3. Los viajeros y sus musulmanes
Fue el padre José María Guzmán al que se ha reputado como el primer mexicano en el “Oriente”.[40] Su misión, en 1834, era abogar, en Roma, por que fray Antonio Margil[41] fuera beatificado. Dada la demora del proceso, tomó ventaja de su localización para realizar la peregrinación que a todo buen creyente impacienta, la de Tierra Santa. Este personaje condensa todos los rasgos de la ontología tridentina. El discurso que procede de su pluma alude a un mundo ordenado como cristiandad. Luego, el musulmán es un Otro que desequilibra la cristiandad.
Lo cristiano se vuelve el parámetro lo mismo para lo inteligible que para lo ininteligible. Y esto explicaría, quizá parcialmente, por qué Guzmán no puede distinguir entre el gentilicio turco y el creyente musulmán. A veces usa el gentilicio atinadamente, en referencia a las facultades civiles, y a veces, también, describe correctamente al religioso en su práctica, pero él no parece estar bien consciente de la distinción. No lo está, ya sabemos, precisamente por su cosmovisión tridentina, y no por una inteligencia embrutecida, pues turco y “mahometano” no son sino metonimias de hereje.[42]
Assia Mohssine, única estudiosa escrupulosa del peregrino, realiza, en principio, una observación muy feliz del relato viajero.[43] Analiza el relato en tónica semiótica. Dice que “es construido, a grandes líneas, sobre las convenciones del género viático, a partir de la experiencia del viajero-peregrino”[44]. Se puede decir que Mohssine, con suma perspicacia, notó que el relato es una “forma discursiva”, concepto que útilmente propone Perla Chinchilla.[45]
Y, en efecto, el relato de esta peregrinación echa mano de recursos discursivos propios de otros relatos de peregrinos. Pero Guzmán está pensando en las formas discursivas que son propias de su linaje tridentino, y no, como Mohssine parecería insinuar, en los relatos de viajeros franceses. Hay mucho mayor parentesco entre el impreso de Guzmán y, por ejemplo, la Historia de cosas del Oriente, de Amaro Centeno publicado en 1595, que con los relatos, tan mentados aquí, de Lamartine y Chateaubriand.[46]

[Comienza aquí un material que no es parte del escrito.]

(* ===== verification/StoreScheduling.v ===== *)
(** * Scheduler state and the Run-intent commit
      ([pantheon-store/src/scheduling.rs])

    The durable scheduler singleton, the snapshot one scheduling cycle reads, the
    operator's dispatch mode, backoff bookkeeping, and T3: the one transaction
    that turns a selected route into a Run. *)

From Stdlib Require Import ZArith Ascii Lia.
From S2P Require Import Prelude Utf8 Canonical Parse Digest Goal Task ConfigModel Scheduling ContextPlan Sql Schema Transaction Command StoreBase StorePlanning StoreConfiguration StoreWorkspace.

Definition SCHEDULER_TABLE : string := "scheduler_state".
Definition TASK_SCHEDULING_TABLE : string := "task_scheduling_state".
Definition GOAL_SCHEDULING_TABLE : string := "goal_scheduling_state".

Record SchedulerStateRecord : Type := {
  ss_dispatch_mode : DispatchMode;
  ss_next_service_sequence : Z;
  ss_revision : Z
}.

Record GoalSchedulingRow : Type := {
  gsr_goal_id : string;
  gsr_last_served_sequence : option Z;
  gsr_revision : Z
}.

Definition row_fairness (r : GoalSchedulingRow) : GoalFairness :=
  {| gf_goal_id := gsr_goal_id r; gf_last_served_sequence := gsr_last_served_sequence r |}.

Record DispatchCandidate : Type := {
  dc_task_id : string;
  dc_goal_id : string;
  dc_spec_digest : Digest;
  dc_eligible_since : Z;
  dc_task_revision : Z;
  dc_goal_current_revision : Z;
  dc_goal_row_revision : Z;
  dc_graph_revision : Z;
  dc_workspace_id : string;
  dc_workspace_resolved_base : string;
  dc_workspace_revision : Z;
  dc_scheduling_revision : Z
}.

Definition schedulable (c : DispatchCandidate) : SchedulableTask :=
  {| st_task_id := dc_task_id c; st_goal_id := dc_goal_id c; st_eligible_since := dc_eligible_since c |}.

Record SchedulingSnapshot : Type := {
  snap_state : SchedulerStateRecord;
  snap_goals : list GoalSchedulingRow;
  snap_candidates : list DispatchCandidate;
  snap_now : Z
}.

Record RunIntentCommit : Type := {
  ric_run_id : string;
  ric_task_revision : Z;
  ric_scheduler_revision : Z;
  ric_charged_service_sequence : Z
}.

Record RunIntent : Type := {
  ri_run_id : string;
  ri_task_id : string;
  ri_goal_id : string;
  ri_expected_task_revision : Z;
  ri_expected_goal_row_revision : Z;
  ri_expected_goal_current_revision : Z;
  ri_expected_graph_revision : Z;
  ri_expected_workspace_revision : Z;
  ri_expected_scheduler_revision : Z;
  ri_expected_goal_fairness_revision : option Z;
  ri_expected_task_scheduling_revision : Z;
  ri_configuration_activation_sequence : Z;
  ri_binding_digest : Digest;
  ri_binding : ExecutionBinding;
  ri_snapshot_digest : Digest;
  ri_snapshot : ContextSourceSnapshot
}.

#[export] Instance DispatchMode_eq_dec : EqDecision DispatchMode.
Proof. solve_decision. Defined.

La cristiandad en la que vive Guzmán se refleja en el desprecio por los musulmanes. El cual se gesta por la falsedad de su religión —pues sólo Cristo es la verdad—, según entiende el teólogo. No hay juicios tolerantes para las prácticas del musulmán. El salat de la mezquita es acicate de burla, el Adhán del muaddín se reduce, según escucha, a gritos destemplados[47], y cuando nota la presencia de los faquires sufíes, Guzmán lleva el vituperio hasta el extremo diciendo que a “estos hombres sucios y desvergonzados reputan por santos los turcos, y se tienen por dichosos, tanto hombres como mugeres, con tocarlos ó besarlos, lo que prueba su espantosa ceguedad, ignorancia y fanatismo”, y su ultraje culmina cuando dice que ellos tienen “otras estupideces que asombran, y que seria muy molesto referir”[48].

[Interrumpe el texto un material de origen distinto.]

(* ===== verification/StoreAgentControl.v ===== *)
(** * Agent Control ([pantheon-store/src/agent_control.rs])

    The session authentication fence, the idempotency ledger of worker requests,
    and the Candidate submission transaction (T6). *)

From Stdlib Require Import ZArith Ascii Lia.
From S2P Require Import Prelude Utf8 Canonical Parse Digest Task Candidate Sql Schema Transaction Command StoreBase StorePlanning StoreWorkspace.

Definition REQUEST_TABLE : string := "agent_requests".

Inductive AgentOperation : Type := SealArtifact | SubmitResult.

Definition agent_operation_as_str (o : AgentOperation) : string :=
  match o with
  | SealArtifact => "artifact.seal"
  | SubmitResult => "task.submit_result"
  end.

Record AgentCredential : Type := { cred_attempt_id : string; cred_verifier : string }.

Inductive AgentRequestState : Type :=
| Started
| Succeeded (result_ref : string)
| Failed (problem_code : string).

Definition request_state_from (state : string) (result_ref problem_code : option string) :
    Result AgentRequestState StoreError :=
  if String.eqb state "STARTED" then Ok Started
  else if String.eqb state "SUCCEEDED" then
    let? r := ok_or result_ref (broken "a SUCCEEDED agent request stores no result ref" [state]) in
    Ok (Succeeded r)
  else if String.eqb state "FAILED" then
    let? c := ok_or problem_code (broken "a FAILED agent request stores no problem code" [state]) in
    Ok (Failed c)
  else Err (broken "agent_requests stores an unknown state" [state]).

Inductive AgentRequestOpened : Type :=
| RequestStarted
| RequestReconciled (state : AgentRequestState).

Record DeclaredOutput : Type := {
  declared_name : string;
  declared_kind : string;
  declared_required : bool
}.

Record AgentSessionDescription : Type := {
  asd_session_id : string;
  asd_attempt_id : string;
  asd_run_id : string;
  asd_task_id : string;
  asd_task_phase : string;
  asd_task_revision : Z;
  asd_outputs : list DeclaredOutput
}.

Record CandidateSubmission : Type := {
  sub_credential : AgentCredential;
  sub_request_id : string;
  sub_request_hash : string;
  sub_candidate : CandidateResult;
  sub_expected_task_revision : Z
}.

Record CandidateCommitted : Type := {
  cc_candidate_digest : string;
  cc_task_revision : Z;
  cc_run_revision : Z
}.

Record SubmissionOutcome : Type := { so_committed : CandidateCommitted; so_reconciled : bool }.

Record SubmissionContext : Type := { sctx_run_id : string; sctx_task_id : string }.

Inductive SessionFacts : Type :=
| Authorized
| SessionAbsent
| GenerationFenced
| NotActive (state : string)
| VerifierMismatch.

Section AgentControl.
Context `{Sha256}.
Variable schema : Schema.

(** ** The authentication fence *)

(** [restore_generation = (SELECT restore_generation FROM system_state WHERE id = 1)];
    without that row the comparison is NULL and does not decode. *)
Definition generation_current (db : Database) (s : Row) : Result bool SqliteError :=
  match joined db "system_state" "id" (SInteger 1) with
  | g :: _ => Ok (bool_decide (column s "restore_generation" = column g "restore_generation"))
  | [] => Err (InvalidColumnType "restore_generation")
  end.

Definition session_rows (db : Database) (attempt_id : string) : list Row :=
  joined db "agent_control_sessions" "attempt_id" (SText attempt_id).

Definition session_facts (db : Database) (attempt_id : string) :
    Result (option (string * bool)) SqliteError :=
  match session_rows db attempt_id with
  | [] => Ok None
  | s :: _ => let? state := get_text "state" s in
              let? current := generation_current db s in Ok (Some (state, current))
  end.

Definition judge_session (c : AgentCredential) : Tx SessionFacts :=
  let! facts := tx_query (fun db => session_facts db (cred_attempt_id c)) in
  match facts with
  | None => tx_ret SessionAbsent
  | Some (state, current) =>
      if negb current then tx_ret GenerationFenced
      else if negb (String.eqb state "ACTIVE") then tx_ret (NotActive state)
      else
        let! matches := tx_query (fun db =>
          match session_rows db (cred_attempt_id c) with
          | [] => Ok None
          | s :: _ => Ok (Some (bool_decide (column s "credential_hash" = SBlob (cred_verifier c))))
          end) in
        match matches with
        | Some true => tx_ret Authorized
        | Some false => tx_ret VerifierMismatch
        | None => tx_ret SessionAbsent
        end
  end.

Todo es cristocéntrico para el peregrino. Tanto es así que, cuando visita el Cenáculo —el lugar donde, según la Tradición, aconteció la Última Cena— exclama: “Este lugar tan venerable y tan sagrado, está por nuestros pecados hecho mesquita de turcos, y no dejan entrar allí a los cristianos; pero á mí por providencia de Dios me permitieron entrar á hacer oracion”[49]. Se mantiene, pues, un ordo mundi en el que el pecado de la “humanidad” desencadena una serie de derrotas para la cristiandad, pero que pueden ser mitigadas por mediación de las obras y la fe.

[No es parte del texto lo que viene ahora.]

(* ===== verification/StoreOperator.v ===== *)
(** * Operator reads ([pantheon-store/src/operator.rs])

    Goals with the journal position they correspond to, and the events after a
    cursor. *)

From Stdlib Require Import ZArith Ascii Lia Sorting.Sorted.
From S2P Require Import Prelude Utf8 Canonical Parse ParseFacts Digest Goal Task Sql Schema Transaction Command StoreBase StorePlanning StoreConfiguration StoreExecution StoreSandbox.

(** A durable position in the journal. *)
Record Cursor : Type := { cur_epoch : string; cur_sequence : Z }.

Definition to_wire (c : Cursor) : string := cur_epoch c +:+ (":" +:+ i64_to_string (cur_sequence c)).

Definition cursor_parse (text : string) : option Cursor :=
  match split_once ":" text with
  | Some (epoch, sequence) =>
      if is_empty epoch then None
      else match parse_i64 sequence with
           | Some n => Some {| cur_epoch := epoch; cur_sequence := n |}
           | None => None
           end
  | None => None
  end.

Record EventRecord : Type := {
  ev_event_id : string;
  ev_journal_epoch : string;
  ev_sequence : Z;
  ev_event_type : string;
  ev_recorded_at : Z;
  ev_command_epoch : option string;
  ev_command_id : option string
}.

Definition event_cursor (e : EventRecord) : Cursor :=
  {| cur_epoch := ev_journal_epoch e; cur_sequence := ev_sequence e |}.

Record GoalDetail : Type := {
  gd_goal : GoalRecord;
  gd_revision_json : string;
  gd_tasks : list TaskRecord
}.

Record GoalSnapshot : Type := { gs_goals : list GoalRecord; gs_cursor : Cursor }.

Inductive CursorError : Type :=
| UnknownEpoch (supplied current : string)
| AheadOfJournal (supplied head : Z).

Section Operator.
Variable schema : Schema.

(** The current epoch, and one less than the number the allocator hands out next. *)
Definition read_head (db : Database) : Result Cursor StoreError :=
  let? found := read_row schema db "journal_epochs" ["epoch"; "next_sequence"; "is_current"] is_current
    (fun r => let? e := get_text "epoch" r in
              let? n := get_integer "next_sequence" r in Ok (e, n)) in
  let? (epoch, next) := ok_or found (Sqlite QueryReturnedNoRows) in
  Ok {| cur_epoch := epoch; cur_sequence := next - 1 |}.

Definition journal_head (db : Database) : Result Cursor StoreError := read_head db.

Definition task_of_row (goal_id : string) (r : Row) : Result TaskRecord StoreError :=
  let? (id, phase, created, digest, revision, active) := map_err Sqlite
    (let? id := get_text "id" r in
     let? phase := get_text "phase" r in
     let? created := get_integer "created_graph_revision" r in
     let? digest := get_blob "spec_digest" r in
     let? revision := get_integer "revision" r in
     let? active := get_optional_text "active_run_id" r in Ok (id, phase, created, digest, revision, active)) in
  let? phase := ok_or (task_phase_parse phase) (broken "task has unknown phase" [id]) in
  let? digest := digest_from digest "spec_digest" in
  Ok {| task_record_id := id; task_record_goal_id := goal_id; task_record_phase := phase;
        task_record_created_graph_revision := created; task_record_spec_digest := digest;
        task_record_revision := revision; task_record_active_run_id := active |}.

Definition goal_detail (db : Database) (goal_id : string) : Result (option GoalDetail) StoreError :=
  let? head := read_row schema db "goals" ["phase"; "current_revision"; "revision"; "id"]
    (col_is "id" (SText goal_id)) decode_goal_head in
  match head with
  | None => Ok None
  | Some (phase, current_revision, revision) =>
      let? phase := ok_or (goal_phase_parse phase) (broken "goal has unknown phase" [goal_id]) in
      let? json := goal_revision_json schema db goal_id current_revision in
      let? json := ok_or json (broken "goal revision is not stored" [goal_id]) in
      let? tasks := collect (task_of_row goal_id)
        (sort_by (text_order "id") (joined db "tasks" "goal_id" (SText goal_id))) in
      Ok (Some {| gd_goal := {| goal_record_id := goal_id; goal_record_phase := phase;
                                goal_record_current_revision := current_revision;
                                goal_record_revision := revision |};
                  gd_revision_json := json; gd_tasks := tasks |})
  end.

Definition goal_of_row (r : Row) : Result GoalRecord StoreError :=
  let? (id, phase, current_revision, revision) := map_err Sqlite
    (let? id := get_text "id" r in
     let? (phase, current_revision, revision) := decode_goal_head r in
     Ok (id, phase, current_revision, revision)) in
  let? phase := ok_or (goal_phase_parse phase) (broken "goal has unknown phase" [id]) in
  Ok {| goal_record_id := id; goal_record_phase := phase; goal_record_current_revision := current_revision;
        goal_record_revision := revision |}.

(** Both reads are of one database: the transaction's snapshot. *)
Definition goal_snapshot (db : Database) : Result GoalSnapshot StoreError :=
  let? goals := collect goal_of_row (sort_by (text_order "id") (rows db "goals")) in
  let? cursor := read_head db in
  Ok {| gs_goals := goals; gs_cursor := cursor |}.

Definition decode_event (r : Row) : Result EventRecord SqliteError :=
  let? event_id := get_text "event_id" r in
  let? epoch := get_text "journal_epoch" r in
  let? sequence := get_integer "sequence" r in
  let? event_type := get_text "event_type" r in
  let? recorded_at := get_integer "recorded_at" r in
  let? command_epoch := get_optional_text "command_epoch" r in
  let? command_id := get_optional_text "command_id" r in
  Ok {| ev_event_id := event_id; ev_journal_epoch := epoch; ev_sequence := sequence;
        ev_event_type := event_type; ev_recorded_at := recorded_at; ev_command_epoch := command_epoch;
        ev_command_id := command_id |}.

(** [LIMIT n]; a negative bound is no bound. *)
Definition sql_limit {A} (n : Z) (l : list A) : list A :=
  if (n <? 0)%Z then l else take (Z.to_nat n) l.

Definition after_cursor (c : Cursor) (r : Row) : bool :=
  col_is "journal_epoch" (SText (cur_epoch c)) r
  && match column r "sequence" with
     | SInteger n => (cur_sequence c <? n)%Z
     | _ => false
     end.

Definition events_after (db : Database) (c : Cursor) (limit : Z) :
    Result (Result (list EventRecord) CursorError) StoreError :=
  let? head := read_head db in
  if negb (String.eqb (cur_epoch c) (cur_epoch head))
  then Ok (Err (UnknownEpoch (cur_epoch c) (cur_epoch head)))
  else if (cur_sequence head <? cur_sequence c)%Z
  then Ok (Err (AheadOfJournal (cur_sequence c) (cur_sequence head)))
  else
    let? events := map_err Sqlite (collect decode_event
      (sql_limit limit (sort_by (integer_order "sequence")
         (List.filter (after_cursor c) (rows db "event_journal"))))) in
    Ok (Ok events).
End Operator.

(** ** Cursors on the wire *)

Lemma parse_i64_to_string z : in_i64 z = true → parse_i64 (i64_to_string z) = Some z.
Proof.
  intros Hz. unfold parse_i64, i64_to_string.
  assert (∀ b ds, all_digits (String b ds) = true → Ascii.eqb b "-" = false ∧ Ascii.eqb b "+" = false) as Hs.
  { intros b ds Hd. cbn in Hd. apply andb_true_iff in Hd as [Hb _]. rewrite !eqb_byte_val.
    unfold is_digit, in_range in Hb. apply andb_true_iff in Hb as [H1%N.leb_le H2%N.leb_le].
    change (byte_val "-") with 45%N. change (byte_val "+") with 43%N. rewrite !N.eqb_neq. lia. }
  destruct z as [|q|q]; [done| |].
  - destruct (u64_to_string_spec (Z.to_N (Zpos q))) as (b & ds & -> & Hd & Hv & _).
    destruct (Hs _ _ Hd) as [-> ->]. unfold unsigned_value. rewrite Hv.
    change (Z.of_N (Z.to_N (Z.pos q))) with (Z.pos q). by rewrite Hz.
  - destruct (u64_to_string_spec (Npos q)) as (b & ds & E & Hd & Hv & _). rewrite Ascii.eqb_refl, E.
    unfold unsigned_value. rewrite Hv. change (Z.opp <$> Some (Z.of_N (N.pos q))) with (Some (Z.neg q)).
    cbv beta iota. by rewrite Hz.
Qed.

(** Whether a byte occurs in a text. *)
Fixpoint has_byte (b : ascii) (s : string) : bool :=
  match s with
  | EmptyString => false
  | String c rest => Ascii.eqb c b || has_byte b rest
  end.

Lemma split_once_app sep s t : has_byte sep s = false → split_once sep (s +:+ String sep t) = Some (s, t).
Proof.
  induction s as [|c s IH]; cbn; intros Hs.
  - by rewrite Ascii.eqb_refl.
  - apply orb_false_iff in Hs as [-> Hs]. cbn in IH. by rewrite (IH Hs).
Qed.

Lemma to_wire_parse c :
  cur_epoch c ≠ EmptyString → has_byte ":" (cur_epoch c) = false → in_i64 (cur_sequence c) = true →
  cursor_parse (to_wire c) = Some c.
Proof.
  destruct c as [e n]. cbn. intros He Hc Hn. unfold cursor_parse, to_wire. cbn [cur_epoch cur_sequence].
  change (":" +:+ i64_to_string n) with (String ":" (i64_to_string n)).
  rewrite split_once_app by done. rewrite parse_i64_to_string by done. unfold is_empty.
  by destruct (String.eqb_spec e EmptyString).
Qed.

(** ** Watching *)

(** The kernel's head is the number before the next. *)
Lemma read_head_kernel db g e n :
  kernel db g e n → read_head MIGRATIONS db = Ok {| cur_epoch := e; cur_sequence := n - 1 |}.
Proof.
  intros [_ (r & Hf & He & Hn) _ _ _]. unfold read_head.
  erewrite read_row_eval; [|reflexivity|reflexivity]. rewrite Hf. cbn.
  unfold get_text, get_integer. by rewrite He, Hn.
Qed.

Lemma counting_sorted n k : StronglySorted Z.le (counting n k).
Proof.
  revert n. induction k as [|k IH]; intros n; cbn; constructor; [done|].
  apply List.Forall_forall. intros m Hm. clear IH. revert n Hm.
  induction k as [|k IH]; intros n Hm; cbn in Hm; [done|]. destruct Hm as [<-|Hm]; [lia|].
  apply IH in Hm. lia.
Qed.

Lemma counting_bounds n k m : m ∈ counting n k → (n < m ≤ n + Z.of_nat k)%Z.
Proof.
  revert n. induction k as [|k IH]; intros n; cbn; [set_solver|]. intros [->|Hm]%elem_of_cons; [lia|].
  apply IH in Hm. lia.
Qed.

Lemma take_counting j n k : take j (counting n k) = counting n (j `min` k).
Proof. revert n j. induction k as [|k IH]; intros n [|j]; cbn; [done..|]. by rewrite IH. Qed.

Definition sequence_after (k : Z) (r : Row) : bool :=
  match column r "sequence" with
  | SInteger n => (k <? n)%Z
  | _ => false
  end.

Abbreviation sequences_of := (map (fun r => column r "sequence")).

Lemma filter_after_all l a m k :
  sequences_of l = map SInteger (counting a m) → (k ≤ a)%Z → List.filter (sequence_after k) l = l.
Proof.
  revert l a. induction m as [|m IH]; intros l a Hl Hk; destruct l as [|r l]; try done.
  cbn in Hl. injection Hl as Hr Hl. cbn [List.filter]. unfold sequence_after at 1. rewrite Hr.
  destruct (Z.ltb_spec k (a + 1)); [|lia]. f_equal. apply (IH _ (a + 1)%Z); [done|lia].
Qed.

(** Rows numbered consecutively: the ones past a number are the rest. *)
Lemma filter_after l a m k :
  sequences_of l = map SInteger (counting a m) → (a ≤ k)%Z →
  sequences_of (List.filter (sequence_after k) l) = map SInteger (counting k (m - Z.to_nat (k - a))).
Proof.
  revert l a. induction m as [|m IH]; intros l a Hl Hk; destruct l as [|r l]; try done.
  destruct (decide (k = a)) as [->|Hne].
  { rewrite (filter_after_all _ a (S m)) by done. by rewrite Hl, Z.sub_diag, Nat.sub_0_r. }
  cbn in Hl. injection Hl as Hr Hl. cbn [List.filter]. unfold sequence_after at 1. rewrite Hr.
  destruct (Z.ltb_spec k (a + 1)); [lia|]. rewrite (IH _ (a + 1)%Z) by (done || lia). f_equal. f_equal. lia.
Qed.

Lemma journal_rows_decode db r :
  valid MIGRATIONS db → r ∈ rows db "event_journal" →
  ∃ e, decode_event r = Ok e ∧ column r "sequence" = SInteger (ev_sequence e) ∧
    column r "journal_epoch" = SText (ev_journal_epoch e) ∧ column r "event_id" = SText (ev_event_id e).
Proof.
  intros Hv Hr. unfold decode_event.
  destruct (text_typed db "event_journal" "event_id" r) as (s1 & H1 & ->); [done..|].
  destruct (text_typed db "event_journal" "journal_epoch" r) as (s2 & H2 & ->); [done..|].
  destruct (integer_typed db "event_journal" "sequence" r) as (s3 & H3 & ->); [done..|].
  destruct (text_typed db "event_journal" "event_type" r) as (s4 & H4 & ->); [done..|].
  destruct (integer_typed db "event_journal" "recorded_at" r) as (s5 & H5 & ->); [done..|].
  destruct (optional_text_typed db "event_journal" "command_epoch" r) as (s6 & ->); [done..|].
  destruct (optional_text_typed db "event_journal" "command_id" r) as (s7 & ->); [done..|].
  cbn. eauto.
Qed.

Lemma filter_filter_b {A} (p q : A → bool) l :
  List.filter (fun x => p x && q x) l = List.filter q (List.filter p l).
Proof. induction l as [|x l IH]; cbn; [done|]. destruct (p x); cbn; by rewrite IH. Qed.

Lemma integer_order_sorted l k m :
  sequences_of l = map SInteger (counting k m) → StronglySorted (cmp_le (integer_order "sequence")) l.
Proof.
  revert l k. induction m as [|m IH]; intros l k Hl; destruct l as [|r l]; try done; [constructor|].
  cbn in Hl. injection Hl as Hr Hl. constructor; [by eapply IH|]. apply List.Forall_forall.
  intros s Hs%(in_map (fun r => column r "sequence")). rewrite Hl in Hs.
  apply in_map_iff in Hs as (j & Hj & Hin%list_elem_of_In%counting_bounds).
  unfold cmp_le, integer_order. rewrite Hr, <-Hj. destruct (Z.compare_spec (k + 1) j); (done || lia).
Qed.

(** A page of events starts right after the cursor and skips nothing. *)
Lemma events_after_page db g e n k limit :
  kernel db g e n → valid MIGRATIONS db → (0 ≤ k < n)%Z → (0 ≤ limit)%Z →
  ∃ events, events_after MIGRATIONS db {| cur_epoch := e; cur_sequence := k |} limit = Ok (Ok events) ∧
    map ev_sequence events = counting k (Z.to_nat (Z.min limit (n - 1 - k))) ∧
    ∀ ev, ev ∈ events → ev_journal_epoch ev = e ∧
      ∃ r, r ∈ rows db "event_journal" ∧ decode_event r = Ok ev.
Proof.
  intros Hk Hv Hr Hl. unfold events_after. rewrite (read_head_kernel _ _ _ _ Hk). cbn [try_bind cur_epoch cur_sequence].
  rewrite String.eqb_refl. cbn [negb]. destruct (Z.ltb_spec (n - 1) k); [lia|].
  set (c := {| cur_epoch := e; cur_sequence := k |}).
  set (l := List.filter (after_cursor c) (rows db "event_journal")).
  assert (sequences_of l = map SInteger (counting k (Z.to_nat (n - 1 - k)))) as Hseq.
  { unfold l. change (after_cursor c) with (fun r => col_is "journal_epoch" (SText e) r && sequence_after k r).
    rewrite filter_filter_b, (filter_after _ 0 (Z.to_nat (n - 1))); [f_equal; f_equal; lia| |lia].
    apply (kn_sequences _ _ _ _ Hk). }
  rewrite (sort_by_sorted_id _ l) by (by eapply integer_order_sorted).
  unfold sql_limit. destruct (Z.ltb_spec limit 0); [lia|].
  assert (∀ r, r ∈ l → r ∈ rows db "event_journal" ∧ column r "journal_epoch" = SText e) as Hin.
  { intros r [Hr' Ha]%list_elem_of_In%filter_In. split; [by apply list_elem_of_In|].
    apply andb_true_iff in Ha as [Ha _]. by apply col_is_text in Ha. }
  assert (∀ r, r ∈ take (Z.to_nat limit) l → r ∈ l) as Hsub by apply subseteq_take.
  set (page := take (Z.to_nat limit) l) in *.
  assert (sequences_of page = map SInteger (counting k (Z.to_nat (Z.min limit (n - 1 - k))))) as Hpage.
  { unfold page. rewrite <-firstn_map, Hseq, firstn_map, take_counting. f_equal.
    f_equal. lia. }
  clearbody page l. revert Hpage. generalize (counting k (Z.to_nat (Z.min limit (n - 1 - k)))). clear Hseq.
  induction page as [|r page IH]; intros q Hq.
  - exists []. destruct q; [|done]. cbn. set_solver.
  - destruct q as [|z q]; [done|]. cbn in Hq. injection Hq as Hz Hq.
    destruct (Hin r (Hsub r ltac:(left))) as [Hrow He].
    destruct (journal_rows_decode db r Hv Hrow) as (ev & Hd & Hs & Hep & _).
    destruct (IH ltac:(intros; apply Hsub; by right) q Hq) as (events & Hev & Hm & Hall).
    exists (ev :: events). cbn [collect]. rewrite Hd. cbn [try_bind].
    destruct (collect decode_event page) as [evs|]; [|done]. cbn in Hev |- *. injection Hev as ->.
    split_and!; [done|f_equal; [congruence|done]|].
    intros x [->|Hx]%elem_of_cons; [|by apply Hall]. split; [congruence|eauto].
Qed.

Mohssine permitió que su estudio languideciera al admitir la falsa periferia. Interpreta que el padre Guzmán no resistió al influjo europeo porque presenta un apéndice “más científico” en su libro. Por motivos semánticos que prefiere omitir, Mohssine establece una sinonimia entre lo europeo y lo científico (convendría que revisara, cuando menos, apellidos como Alzate, Elhuyar y Del Río). Así y todo, yo no me atrevería a membretar de científico al apéndice que añade Guzmán, sino que lo inscribiría en esa tradición de impresos que escruta la “Tierra Santa” y el “Oriente”, tal y como es notable en las analogías entre Guzmán y Centeno.
Si Guzmán añade señeros pasajes en donde no se desdeña algún elemento “turco”, se debe a que ese elemento compagina bien con el orden cristiano. Esto despunta —como agudamente observa Mohssine[50]— cuando habla de “Mehmet-Ali” (el revolucionario de Egipto) casi como un héroe. ¿Por qué? Sencillamente, porque se desentendió de la política “del Gran Turco de Constantinopla [pues] con la proteccion que ofrece á los europeos [...] ya no son tantas las vejaciones que experimentan los religiosos”[51].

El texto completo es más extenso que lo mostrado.